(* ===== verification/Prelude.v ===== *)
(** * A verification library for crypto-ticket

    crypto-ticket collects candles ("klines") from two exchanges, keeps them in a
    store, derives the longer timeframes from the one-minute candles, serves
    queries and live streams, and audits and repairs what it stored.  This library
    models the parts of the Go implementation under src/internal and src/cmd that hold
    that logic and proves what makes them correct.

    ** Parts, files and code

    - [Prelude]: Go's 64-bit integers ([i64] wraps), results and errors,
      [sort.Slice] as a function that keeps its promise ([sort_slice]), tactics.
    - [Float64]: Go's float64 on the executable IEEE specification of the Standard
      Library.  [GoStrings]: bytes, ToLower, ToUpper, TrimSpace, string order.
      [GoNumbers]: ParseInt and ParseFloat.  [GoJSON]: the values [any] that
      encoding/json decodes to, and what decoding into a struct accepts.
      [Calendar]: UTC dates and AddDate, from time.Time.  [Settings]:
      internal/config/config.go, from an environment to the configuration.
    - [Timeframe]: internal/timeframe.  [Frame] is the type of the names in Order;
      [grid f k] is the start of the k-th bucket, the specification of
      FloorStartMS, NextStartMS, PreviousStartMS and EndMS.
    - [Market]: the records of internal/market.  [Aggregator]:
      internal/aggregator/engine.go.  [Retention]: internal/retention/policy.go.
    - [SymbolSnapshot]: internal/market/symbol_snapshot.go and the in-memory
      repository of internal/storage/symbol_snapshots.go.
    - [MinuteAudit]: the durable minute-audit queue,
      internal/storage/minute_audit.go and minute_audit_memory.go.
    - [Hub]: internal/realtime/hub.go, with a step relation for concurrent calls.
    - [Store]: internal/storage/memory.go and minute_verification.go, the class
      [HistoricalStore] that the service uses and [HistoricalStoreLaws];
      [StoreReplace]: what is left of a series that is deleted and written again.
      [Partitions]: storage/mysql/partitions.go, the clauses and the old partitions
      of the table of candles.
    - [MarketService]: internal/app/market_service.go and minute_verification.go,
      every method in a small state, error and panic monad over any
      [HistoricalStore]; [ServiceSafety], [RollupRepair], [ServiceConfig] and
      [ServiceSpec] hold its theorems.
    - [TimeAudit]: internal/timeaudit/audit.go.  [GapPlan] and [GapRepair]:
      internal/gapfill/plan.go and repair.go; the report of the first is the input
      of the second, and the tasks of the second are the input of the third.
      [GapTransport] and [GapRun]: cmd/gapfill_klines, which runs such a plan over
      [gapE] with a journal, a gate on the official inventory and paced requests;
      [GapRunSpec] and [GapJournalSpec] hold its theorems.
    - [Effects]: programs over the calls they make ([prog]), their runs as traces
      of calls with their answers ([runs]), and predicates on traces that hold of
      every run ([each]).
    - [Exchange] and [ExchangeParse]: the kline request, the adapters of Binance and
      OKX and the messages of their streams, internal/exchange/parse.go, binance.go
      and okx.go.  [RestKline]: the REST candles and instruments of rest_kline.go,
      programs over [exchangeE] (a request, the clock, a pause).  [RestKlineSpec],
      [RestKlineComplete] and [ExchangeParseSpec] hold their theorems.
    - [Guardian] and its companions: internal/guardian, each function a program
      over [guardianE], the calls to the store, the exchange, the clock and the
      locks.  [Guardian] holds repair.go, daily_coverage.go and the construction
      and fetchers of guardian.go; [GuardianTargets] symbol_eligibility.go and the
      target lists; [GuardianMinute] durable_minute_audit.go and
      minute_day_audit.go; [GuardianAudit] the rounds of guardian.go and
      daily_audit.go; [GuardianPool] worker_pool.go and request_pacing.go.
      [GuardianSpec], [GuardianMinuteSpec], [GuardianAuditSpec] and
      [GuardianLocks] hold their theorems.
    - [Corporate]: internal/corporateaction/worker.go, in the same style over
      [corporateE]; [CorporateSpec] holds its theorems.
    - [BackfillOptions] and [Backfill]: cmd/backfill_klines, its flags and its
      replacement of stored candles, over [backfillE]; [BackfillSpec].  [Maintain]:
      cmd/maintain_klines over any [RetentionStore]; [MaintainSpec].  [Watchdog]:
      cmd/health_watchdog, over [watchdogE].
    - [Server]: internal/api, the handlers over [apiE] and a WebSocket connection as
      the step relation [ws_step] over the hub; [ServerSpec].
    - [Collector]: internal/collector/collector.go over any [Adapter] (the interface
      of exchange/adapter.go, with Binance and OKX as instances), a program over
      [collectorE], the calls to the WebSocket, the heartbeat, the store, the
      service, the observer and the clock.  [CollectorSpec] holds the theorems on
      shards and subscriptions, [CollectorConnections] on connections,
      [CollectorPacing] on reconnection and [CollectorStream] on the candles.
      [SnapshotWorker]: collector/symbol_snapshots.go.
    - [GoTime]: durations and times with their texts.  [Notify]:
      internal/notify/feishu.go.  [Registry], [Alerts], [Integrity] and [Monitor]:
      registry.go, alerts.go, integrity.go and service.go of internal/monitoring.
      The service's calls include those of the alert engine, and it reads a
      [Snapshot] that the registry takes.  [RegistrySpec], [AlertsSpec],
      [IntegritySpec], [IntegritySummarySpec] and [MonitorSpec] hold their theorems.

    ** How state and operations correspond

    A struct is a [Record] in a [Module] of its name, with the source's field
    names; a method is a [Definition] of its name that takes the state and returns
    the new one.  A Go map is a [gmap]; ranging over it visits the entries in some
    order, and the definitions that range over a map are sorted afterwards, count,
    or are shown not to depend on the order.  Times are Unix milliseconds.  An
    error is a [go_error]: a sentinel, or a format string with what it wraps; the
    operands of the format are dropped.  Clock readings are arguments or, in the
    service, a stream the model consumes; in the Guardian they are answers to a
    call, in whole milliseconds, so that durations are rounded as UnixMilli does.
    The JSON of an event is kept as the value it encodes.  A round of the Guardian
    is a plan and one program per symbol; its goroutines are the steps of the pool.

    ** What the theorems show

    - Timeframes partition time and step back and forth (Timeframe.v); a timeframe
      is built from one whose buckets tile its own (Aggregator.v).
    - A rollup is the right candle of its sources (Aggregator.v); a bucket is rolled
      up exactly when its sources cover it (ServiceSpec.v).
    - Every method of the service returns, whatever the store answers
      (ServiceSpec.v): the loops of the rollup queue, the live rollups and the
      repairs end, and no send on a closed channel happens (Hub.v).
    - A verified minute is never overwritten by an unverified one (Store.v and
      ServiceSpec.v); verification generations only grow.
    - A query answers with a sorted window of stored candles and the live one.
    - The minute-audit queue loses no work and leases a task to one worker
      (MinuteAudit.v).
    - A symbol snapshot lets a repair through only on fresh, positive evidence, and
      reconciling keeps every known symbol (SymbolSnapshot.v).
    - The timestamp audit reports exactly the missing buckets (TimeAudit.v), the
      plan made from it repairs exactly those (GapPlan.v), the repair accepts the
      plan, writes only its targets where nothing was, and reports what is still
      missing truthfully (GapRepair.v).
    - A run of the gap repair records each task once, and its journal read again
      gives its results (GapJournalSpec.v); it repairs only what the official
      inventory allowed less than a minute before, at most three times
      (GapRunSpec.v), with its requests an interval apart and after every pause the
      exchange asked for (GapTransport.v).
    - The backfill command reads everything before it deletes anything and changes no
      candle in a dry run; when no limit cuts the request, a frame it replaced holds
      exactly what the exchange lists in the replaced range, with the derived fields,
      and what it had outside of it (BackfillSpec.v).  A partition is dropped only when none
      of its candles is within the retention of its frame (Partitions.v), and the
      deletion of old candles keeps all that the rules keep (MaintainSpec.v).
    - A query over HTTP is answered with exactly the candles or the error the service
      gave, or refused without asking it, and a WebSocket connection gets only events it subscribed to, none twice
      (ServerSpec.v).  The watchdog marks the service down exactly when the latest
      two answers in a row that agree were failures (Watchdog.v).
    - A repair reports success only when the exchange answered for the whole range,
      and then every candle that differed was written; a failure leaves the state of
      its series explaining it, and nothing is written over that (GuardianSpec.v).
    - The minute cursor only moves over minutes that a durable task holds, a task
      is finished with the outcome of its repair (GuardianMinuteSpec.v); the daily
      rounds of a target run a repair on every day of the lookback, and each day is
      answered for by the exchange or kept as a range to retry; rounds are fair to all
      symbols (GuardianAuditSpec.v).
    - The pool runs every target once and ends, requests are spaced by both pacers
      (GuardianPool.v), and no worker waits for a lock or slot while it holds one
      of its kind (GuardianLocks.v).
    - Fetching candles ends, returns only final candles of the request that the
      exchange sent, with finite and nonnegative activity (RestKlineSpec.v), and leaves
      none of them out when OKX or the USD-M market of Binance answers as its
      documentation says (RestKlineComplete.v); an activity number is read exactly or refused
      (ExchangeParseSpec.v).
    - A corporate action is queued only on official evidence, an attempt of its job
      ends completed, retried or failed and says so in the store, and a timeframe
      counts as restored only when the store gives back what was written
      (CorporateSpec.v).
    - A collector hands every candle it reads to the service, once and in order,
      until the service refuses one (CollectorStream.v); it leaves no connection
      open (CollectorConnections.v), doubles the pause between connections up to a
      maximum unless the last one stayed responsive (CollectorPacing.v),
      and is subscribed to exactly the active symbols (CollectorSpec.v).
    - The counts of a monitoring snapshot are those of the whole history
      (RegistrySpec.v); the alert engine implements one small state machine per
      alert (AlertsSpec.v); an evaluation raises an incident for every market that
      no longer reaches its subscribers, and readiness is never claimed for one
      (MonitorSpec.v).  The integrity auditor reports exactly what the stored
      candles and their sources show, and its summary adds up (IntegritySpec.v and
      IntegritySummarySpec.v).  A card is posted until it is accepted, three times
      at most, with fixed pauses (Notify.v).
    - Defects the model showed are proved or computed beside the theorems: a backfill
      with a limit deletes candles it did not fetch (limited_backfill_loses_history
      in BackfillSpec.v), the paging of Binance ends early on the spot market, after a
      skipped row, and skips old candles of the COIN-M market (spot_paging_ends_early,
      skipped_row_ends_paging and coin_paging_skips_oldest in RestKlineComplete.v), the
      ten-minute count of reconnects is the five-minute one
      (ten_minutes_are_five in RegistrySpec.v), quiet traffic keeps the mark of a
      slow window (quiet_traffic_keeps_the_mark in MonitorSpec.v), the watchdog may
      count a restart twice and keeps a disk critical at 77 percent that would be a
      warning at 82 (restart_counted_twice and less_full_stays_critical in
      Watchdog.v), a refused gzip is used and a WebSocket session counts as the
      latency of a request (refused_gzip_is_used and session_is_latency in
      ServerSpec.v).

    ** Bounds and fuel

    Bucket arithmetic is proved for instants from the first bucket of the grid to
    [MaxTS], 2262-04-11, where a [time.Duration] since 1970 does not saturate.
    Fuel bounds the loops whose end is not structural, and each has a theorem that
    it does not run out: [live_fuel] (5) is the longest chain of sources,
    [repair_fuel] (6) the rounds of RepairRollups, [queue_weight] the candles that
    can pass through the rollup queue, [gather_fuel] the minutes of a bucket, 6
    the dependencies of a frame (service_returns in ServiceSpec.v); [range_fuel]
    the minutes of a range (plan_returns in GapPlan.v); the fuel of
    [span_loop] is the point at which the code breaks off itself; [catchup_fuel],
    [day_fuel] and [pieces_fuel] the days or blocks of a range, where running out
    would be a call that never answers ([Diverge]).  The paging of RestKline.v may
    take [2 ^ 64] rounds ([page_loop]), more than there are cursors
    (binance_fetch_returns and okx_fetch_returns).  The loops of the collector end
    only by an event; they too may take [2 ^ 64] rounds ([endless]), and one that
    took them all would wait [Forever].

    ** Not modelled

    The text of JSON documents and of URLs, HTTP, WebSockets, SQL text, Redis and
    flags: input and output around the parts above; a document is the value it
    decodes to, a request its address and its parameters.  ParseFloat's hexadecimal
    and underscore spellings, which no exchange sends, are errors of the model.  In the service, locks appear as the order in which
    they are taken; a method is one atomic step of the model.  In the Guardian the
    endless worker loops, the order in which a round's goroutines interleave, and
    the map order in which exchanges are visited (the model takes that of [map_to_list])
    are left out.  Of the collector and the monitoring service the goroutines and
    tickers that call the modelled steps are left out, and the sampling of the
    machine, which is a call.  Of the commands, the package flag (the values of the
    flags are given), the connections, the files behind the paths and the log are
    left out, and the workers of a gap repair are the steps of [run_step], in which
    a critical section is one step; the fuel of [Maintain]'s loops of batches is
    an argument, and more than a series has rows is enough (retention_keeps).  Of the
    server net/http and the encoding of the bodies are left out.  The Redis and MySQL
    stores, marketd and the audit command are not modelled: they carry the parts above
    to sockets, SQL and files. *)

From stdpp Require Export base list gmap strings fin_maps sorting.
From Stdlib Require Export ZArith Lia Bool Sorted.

PROBLEM TO WORK ON =>
Output the lines of the records above exactly as they appear, from the line containing "- A collector" through the line containing "it does not".

SOLUTION TO THIS EXERCISE =>
    - A collector hands every candle it reads to the service, once and in order,
      until the service refuses one (CollectorStream.v); it leaves no connection
      open (CollectorConnections.v), doubles the pause between connections up to a
      maximum unless the last one stayed responsive (CollectorPacing.v),
      and is subscribed to exactly the active symbols (CollectorSpec.v).
    - The counts of a monitoring snapshot are those of the whole history
      (RegistrySpec.v); the alert engine implements one small state machine per
      alert (AlertsSpec.v); an evaluation raises an incident for every market that
      no longer reaches its subscribers, and readiness is never claimed for one
      (MonitorSpec.v).  The integrity auditor reports exactly what the stored
      candles and their sources show, and its summary adds up (IntegritySpec.v and
      IntegritySummarySpec.v).  A card is posted until it is accepted, three times
      at most, with fixed pauses (Notify.v).
    - Defects the model showed are proved or computed beside the theorems: a backfill
      with a limit deletes candles it did not fetch (limited_backfill_loses_history
      in BackfillSpec.v), the paging of Binance ends early on the spot market, after a
      skipped row, and skips old candles of the COIN-M market (spot_paging_ends_early,
      skipped_row_ends_paging and coin_paging_skips_oldest in RestKlineComplete.v), the
      ten-minute count of reconnects is the five-minute one
      (ten_minutes_are_five in RegistrySpec.v), quiet traffic keeps the mark of a
      slow window (quiet_traffic_keeps_the_mark in MonitorSpec.v), the watchdog may
      count a restart twice and keeps a disk critical at 77 percent that would be a
      warning at 82 (restart_counted_twice and less_full_stays_critical in
      Watchdog.v), a refused gzip is used and a WebSocket session counts as the
      latency of a request (refused_gzip_is_used and session_is_latency in
      ServerSpec.v).

    ** Bounds and fuel

    Bucket arithmetic is proved for instants from the first bucket of the grid to
    [MaxTS], 2262-04-11, where a [time.Duration] since 1970 does not saturate.
    Fuel bounds the loops whose end is not structural, and each has a theorem that
    it does not run out: [live_fuel] (5) is the longest chain of sources,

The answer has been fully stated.